▶ **Task details**
When transcribing the entries, keep each one exactly as it is.

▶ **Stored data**
★ ★ ★
(* ===== verification/DispatchRecovery.v ===== *)
(** * Dispatch recovery

    [runtime_dispatch_recovery.py]: the transient state of a run - the scheduler's snapshot, its budget and the
    revocations - bound to a runtime checkpoint, the text of that binding, and the evaluation that compares it with
    the live budget and the live revocations before a run may go on. Nothing is dispatched. *)

From Stdlib Require Import Ascii.
From Stdlib Require String.
From S2P Require Import Prelude PyStr Hashlib PyFloat Json PyTime Validators TaskContract TaskStore.
From S2P Require Import CapabilityAuthority WorkflowDesign ContextManifest TaskContext ExecutionPlan.
From S2P Require Import ExecutionObservation RuntimeScheduler ExecutionScheduler ExecutionCheckpoint ExecutionBudget.
From S2P Require Import CapabilityRevocation RuntimeCheckpoint.

Local Open Scope Z_scope.

Definition RUNTIME_DISPATCH_RECOVERY_BINDING_SCHEMA : string := "workspace-runtime-dispatch-recovery-binding/v1".
Definition RUNTIME_DISPATCH_RECOVERY_BINDING_ENVELOPE_SCHEMA : string :=
  "workspace-runtime-dispatch-recovery-binding-envelope/v1".
Definition RUNTIME_DISPATCH_RECOVERY_DECISION_SCHEMA : string := "workspace-runtime-dispatch-recovery-decision/v1".
Definition BUDGET_STATE_SCHEMA : string := "workspace-task-execution-budget-state/v2".
Definition REVOCATION_SCHEMA : string := "workspace-capability-revocation/v1".

Definition dr_fail {A} (msg : string) : result A := raise RuntimeDispatchRecoveryError msg.
Definition dr_fail_if (b : bool) (msg : string) : result unit := raise_if b RuntimeDispatchRecoveryError msg.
★ ★ ★
▶ **Output**
(* ===== verification/DispatchRecovery.v ===== *)
(** * Dispatch recovery

    [runtime_dispatch_recovery.py]: the transient state of a run - the scheduler's snapshot, its budget and the
    revocations - bound to a runtime checkpoint, the text of that binding, and the evaluation that compares it with
    the live budget and the live revocations before a run may go on. Nothing is dispatched. *)

From Stdlib Require Import Ascii.
From Stdlib Require String.
From S2P Require Import Prelude PyStr Hashlib PyFloat Json PyTime Validators TaskContract TaskStore.
From S2P Require Import CapabilityAuthority WorkflowDesign ContextManifest TaskContext ExecutionPlan.
From S2P Require Import ExecutionObservation RuntimeScheduler ExecutionScheduler ExecutionCheckpoint ExecutionBudget.
From S2P Require Import CapabilityRevocation RuntimeCheckpoint.

Local Open Scope Z_scope.

Definition RUNTIME_DISPATCH_RECOVERY_BINDING_SCHEMA : string := "workspace-runtime-dispatch-recovery-binding/v1".
Definition RUNTIME_DISPATCH_RECOVERY_BINDING_ENVELOPE_SCHEMA : string :=
  "workspace-runtime-dispatch-recovery-binding-envelope/v1".
Definition RUNTIME_DISPATCH_RECOVERY_DECISION_SCHEMA : string := "workspace-runtime-dispatch-recovery-decision/v1".
Definition BUDGET_STATE_SCHEMA : string := "workspace-task-execution-budget-state/v2".
Definition REVOCATION_SCHEMA : string := "workspace-capability-revocation/v1".

Definition dr_fail {A} (msg : string) : result A := raise RuntimeDispatchRecoveryError msg.
Definition dr_fail_if (b : bool) (msg : string) : result unit := raise_if b RuntimeDispatchRecoveryError msg.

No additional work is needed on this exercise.